Steps to a Better 401k
- Higher Investment ReturnsThe absolute best way to increase your 401k returns is to ensure that you sign up for the benefit with your employer. In the long run, you will be able to build tax-deferred rate gains and can even lower the amount of income taxes you pay. Additionally, many employers offer matching contributions to some degree, giving you an additional amount of cash on top of your already negotiated salary. Make sure to take the maximum contribution your employer will match to ensure the greatest return.
- Diversify InvestmentsMake sure that your 401k investments are diversified to include some higher yielding investments. By playing it safe with your 401k, you risk the chance of not keeping pace with the average inflation rate of 3% and not allowing your money to earn the most it possibly can. If you are taking high risks in your 401k, make sure to diversify your holdings with some safer cash-based investments elsewhere just to balance the overall strategy.
- Asset AllocationWithin your asset allocation, make sure that no one fund holds more than 5% of your total portfolio. By constantly going into your 401k plan and redistributing the assets, you will be preventing putting too many eggs in one basket and increase your odds of greater returns.
If your company offers stock options as a benefit there is no need to purchase more stock through your 401k. Use those additional funds to find other types of investment options as a way to maximize your investment yields.
When the economy starts to dive and the prices of securities and other assets start to fall, investors need to be proactive in implementing investment strategies in order to insulate themselves from a true bear market. One investment instrument that you should pay special attention to is your 401k. Here are some steps to recession-proof those investments:
- Find safe investment harbors. Those who are prudent in their savings strategies may want to seize this moment to invest in bonds. Federally issued bonds are low-risk, guarantee a rate of return and are considered one of the most simple ways to diversify an investment portfolio. The yield rate for savings bonds is just enough to hedge out the average inflation rate of 3%. What you will be giving up as far as a high yield will be more than made up for with peace of mind.

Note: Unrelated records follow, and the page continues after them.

(* ===== verification/DataDir.v ===== *)
(** * [internal/datadir]: the data directory

    [expandPath], [Resolve] and [Ensure] over a small file system: paths to
    files and directories, with the failures of system calls from a script.  The
    parts of [os] and [path/filepath] they use are those of Unix. *)

From S2P Require Import Prelude GoString GoTime GoError Config.

(** ** Paths *)

(** [filepath.Clean] of a rooted path, as its components: empty ones and [.] go
    away, [..] removes the component before it. *)
Definition clean_step (acc : list string) (c : string) : list string :=
  if String.eqb c "" || String.eqb c "." then acc
  else if String.eqb c ".." then tail acc
  else c :: acc.

Definition clean (components : list string) : list string := reverse (foldl clean_step [] components).

(** A component that stays. *)
Definition plain (c : string) : Prop := c ≠ "" ∧ c ≠ "." ∧ c ≠ "..".

Lemma clean_plain cs acc : Forall plain acc → Forall plain (foldl clean_step acc cs).
Proof.
  revert acc. induction cs as [|c cs IH]; intros acc Ha; [done|]. simpl. apply IH. unfold clean_step.
  destruct (String.eqb_spec c ""); [done|]. destruct (String.eqb_spec c "."); [done|]. simpl.
  destruct (String.eqb_spec c ".."); [by destruct Ha|]. by constructor.
Qed.

Lemma clean_id cs acc : Forall plain cs → foldl clean_step acc cs = reverse cs ++ acc.
Proof.
  revert acc. induction cs as [|c cs IH]; intros acc Hcs; [done|]. inversion_clear Hcs as [|? ? (H1 & H2 & H3) H].
  simpl. rewrite IH by done. unfold clean_step.
  rewrite (proj2 (String.eqb_neq _ _) H1), (proj2 (String.eqb_neq _ _) H2), (proj2 (String.eqb_neq _ _) H3).
  simpl. by rewrite reverse_cons, <- app_assoc.
Qed.

(** Cleaning leaves nothing to clean. *)
Theorem clean_idempotent cs : clean (clean cs) = clean cs.
Proof.
  unfold clean at 1. rewrite clean_id; [by rewrite app_nil_r, reverse_involutive|].
  unfold clean. apply Forall_reverse, clean_plain. constructor.
Qed.

(** A rooted path from its components. *)
Fixpoint join_path (cs : list string) : string :=
  match cs with
  | [] => ""
  | c :: cs => "/" +:+ c +:+ join_path cs
  end.

Definition rooted (cs : list string) : string :=
  match cs with [] => "/" | _ => join_path cs end.

(** [filepath.Abs] in the working directory [cwd], which is rooted. *)
Definition Abs (cwd path : string) : string :=
  if has_prefix "/" path then rooted (clean (split "/" path))
  else rooted (clean (split "/" cwd ++ split "/" path)).

(** Absolute paths are absolute and clean already: [Ensure] may resolve again
    what [Resolve] returned. *)
Lemma split_nonempty sep s : split sep s ≠ [].
Proof. unfold split. generalize "". induction s as [|c s IH]; intros cur; simpl; [done|]. by destruct (Ascii.eqb c sep). Qed.

Lemma split_lacks sep s : Forall (λ c, lacks sep c = true) (split sep s).
Proof.
  unfold split. assert (Hcur : lacks sep "" = true) by done. revert Hcur. generalize "".
  induction s as [|c s IH]; intros cur Hcur; simpl; [by repeat constructor|].
  destruct (Ascii.eqb c sep) eqn:E; [constructor; [done|by apply IH]|]. apply IH.
  rewrite lacks_app, Hcur. simpl. by rewrite E.
Qed.

Lemma clean_lacks sep cs acc : Forall (λ c, lacks sep c = true) cs → Forall (λ c, lacks sep c = true) acc →
  Forall (λ c, lacks sep c = true) (foldl clean_step acc cs).
Proof.
  revert acc. induction cs as [|c cs IH]; intros acc Hcs Ha; [done|]. inversion_clear Hcs. simpl. apply IH; [done|].
  unfold clean_step. repeat case_match; [done|by destruct Ha|by constructor].
Qed.

Lemma split_join_path cs : Forall (λ c, lacks "/" c = true) cs → split "/" (join_path cs) = "" :: cs.
Proof.
  assert (Hs : ∀ cs c, Forall (λ c, lacks "/" c = true) cs → lacks "/" c = true → split "/" (c +:+ join_path cs) = c :: cs).
  { clear. induction cs as [|d cs IH]; intros c Hcs Hc.
    - simpl. rewrite string_app_nil_r. by apply split_last.
    - inversion_clear Hcs. change (join_path (d :: cs)) with (String "/" (d +:+ join_path cs)).
      rewrite split_app by done. f_equal. by apply IH. }
  intros Hcs. by apply (Hs cs "").
Qed.

Theorem Abs_idempotent cwd cwd' path : Abs cwd' (Abs cwd path) = Abs cwd path.
Proof.
  assert (H : ∀ cs, Forall (λ c, lacks "/" c = true) cs → Abs cwd' (rooted (clean cs)) = rooted (clean cs)).
  { intros cs Hcs. pose proof (clean_idempotent cs) as Hi.
    assert (Hl : Forall (λ c, lacks "/" c = true) (clean cs)) by (apply Forall_reverse, clean_lacks; [done|constructor]).
    destruct (clean cs) as [|c cs'] eqn:E; [done|].
    change (rooted (c :: cs')) with (join_path (c :: cs')). unfold Abs.
    replace (has_prefix "/" (join_path (c :: cs'))) with true by (simpl; by destruct (_ +:+ _)).
    rewrite (split_join_path _ Hl). change (clean ("" :: c :: cs')) with (clean (c :: cs')). by rewrite Hi. }
  unfold Abs at 2 3. destruct (has_prefix "/" path); apply H; [apply split_lacks|].
  apply Forall_app; split; apply split_lacks.
Qed.

(** [DefaultPath] on Unix, and on macOS from a rooted home directory. *)
Definition DefaultPath_unix : string := "/var/lib/lgb".

Definition DefaultPath_darwin (home : option string) : string :=
  match home with
  | None => Abs "/" "/tmp/lgb"
  | Some home => Abs "/" (home +:+ "/Library/Application Support/lgb")
  end.

Lemma DefaultPath_absolute cwd home :
  Abs cwd DefaultPath_unix = DefaultPath_unix ∧ Abs cwd (DefaultPath_darwin home) = DefaultPath_darwin home.
Proof. split; [done|]. destruct home; apply Abs_idempotent. Qed.

(** [os.ExpandEnv]: [$name], [${name}], and the special names of one byte. *)
Definition is_alnum (c : ascii) : bool :=
  let n := N_of_ascii c in
  ((n =? 95) || ((48 <=? n) && (n <=? 57)) || ((65 <=? n) && (n <=? 90)) ||
   ((97 <=? n) && (n <=? 122)))%N%bool.

Definition is_special (c : ascii) : bool :=
  existsb (Ascii.eqb c) ["*"; "#"; "$"; "@"; "!"; "?"; "-"; "0"; "1"; "2"; "3"; "4"; "5"; "6"; "7"; "8"; "9"]%char.

(** The name at the start of a string, and how many bytes it takes:
    [getShellName]. *)
Fixpoint alnum_prefix (s : string) : string :=
  match s with
  | String c s' => if is_alnum c then String c (alnum_prefix s') else ""
  | "" => ""
  end.

Fixpoint until_brace (s : string) : option string :=
  match s with
  | String c s' => if Ascii.eqb c "}" then Some "" else String c <$> until_brace s'
  | "" => None
  end.

Definition getShellName (s : string) : string * nat :=
  match s with
  | "" => ("", O)
  | String c rest =>
      if Ascii.eqb c "{" then
        match until_brace rest with
        | Some "" => ("", 2%nat)
        | Some name => (name, (String.length name + 2)%nat)
        | None => ("", 1%nat)
        end
      else if is_special c then (String c "", 1%nat)
      else let name := alnum_prefix s in (name, String.length name)
  end.

(** [os.Expand]; the length of the string is enough fuel. *)
Fixpoint expand (fuel : nat) (env : string → string) (s : string) : string :=
  match fuel, s with
  | S fuel, String c rest =>
      if Ascii.eqb c "$" then
        match rest with
        | "" => "$"
        | _ =>
            let '(name, w) := getShellName rest in
            let after := str_from w rest in
            match name, w with
            | "", O => String "$" (expand fuel env after)
            | "", _ => expand fuel env after
            | _, _ => env name +:+ expand fuel env after
            end
        end
      else String c (expand fuel env rest)
  | _, _ => ""
  end.

Definition ExpandEnv (env : string → string) (s : string) : string := expand (String.length s) env s.

(** ** The file system *)

Inductive node := RegularFile | Directory (writable : bool).

(** [fs_faults] are the failures of the next system calls, as for a database. *)
Record fsys := mkFs { nodes : gmap string node; fs_faults : list (option foreign) }.

(** The environment of the process. *)
Record process := mkProcess {
  p_env : string → string; p_cwd : string; p_home : option string; p_default : string;
}.

(** [os.IsPermission] and [os.IsNotExist], and the errors of a missing path and
    of a directory that is not writable. *)
Class OsErrors := {
  is_permission : foreign → bool;
  is_not_exist : foreign → bool;
  not_exist : foreign;
  not_permitted : foreign;
  not_a_directory : foreign;
  not_exist_is : is_not_exist not_exist = true;
  not_permitted_is : is_permission not_permitted = true;
  not_a_directory_is : is_not_exist not_a_directory = false;
}.
Lemma filter_sorted p (l : list (Z * R)) :
  StronglySorted Z.lt l.*1 → StronglySorted Z.lt (List.filter p l).*1.
Proof.
  induction l as [|x l IH]; simpl; [done|]. intros [Hx Hs]%StronglySorted_cons.
  specialize (IH Hs). destruct (p x); [|exact IH]. simpl. apply StronglySorted_cons.
  split; [|exact IH].
  rewrite Forall_forall in Hx |- *. intros y (z & -> & Hz)%list_elem_of_fmap.
  apply Hx, list_elem_of_fmap. exists z. split; [done|].
  rewrite list_elem_of_In, filter_In in Hz. apply list_elem_of_In, Hz.
Qed.

Lemma table_ok_delete p t : table_ok t → table_ok (delete_where p t).
Proof.
  intros [Hs Hl]. split; [by apply filter_sorted|].
  unfold ids, delete_where in *. simpl. rewrite Forall_forall in Hl |- *.
  intros y (z & -> & Hz)%list_elem_of_fmap. apply Hl, list_elem_of_fmap. exists z. split; [done|].
  rewrite list_elem_of_In, filter_In in Hz. apply list_elem_of_In, Hz.
Qed.

Lemma ids_update p f t : ids (update_where p f t) = ids t.
Proof.
  unfold ids, update_where. simpl. rewrite <- list_fmap_compose. apply list_fmap_ext.
  intros i [j r] _. simpl. by destruct (p (j, r)).
Qed.

Lemma table_ok_update p f t : table_ok t → table_ok (update_where p f t).
Proof. intros [Hs Hl]. split; by rewrite ids_update. Qed.

Lemma ids_NoDup t : table_ok t → NoDup (ids t).
Proof.
  intros [Hs _]. induction Hs as [|x l Hs IH Hx]; constructor; [|done].
  intros Hin. rewrite Forall_forall in Hx. specialize (Hx _ Hin). lia.
Qed.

- Buy more shares. One great thing about the market decline is that some choice stocks are now more affordable to the average investor, and that includes dividend stocks. Dividend stocks are like traditional stocks, but with the added boost of yields that can be physically distributed to investors when they occur. Because the prices of those instruments are fairly low, recessions are a good time invest so when the market does improve, you will be able to get a little more cash on the side.
- Buy inverse ETFs and other commodities. Investors may also be able to recession-proof their 401k plans by investing into funds that actually thrive in bear market conditions. Some of the funds are compromised of gold (which tends to increase in value as the dollar declines) and derivatives to short the S&P 500 Index. Strengthen your 401k even further by investing in leveraged inverse funds as they are constructed to profit from a market decline (based on the value of its chosen underlying benchmark).
In hard times, it is important to do something to strengthen your 401k investments, as in the end, your investments are not really meant to manage themselves.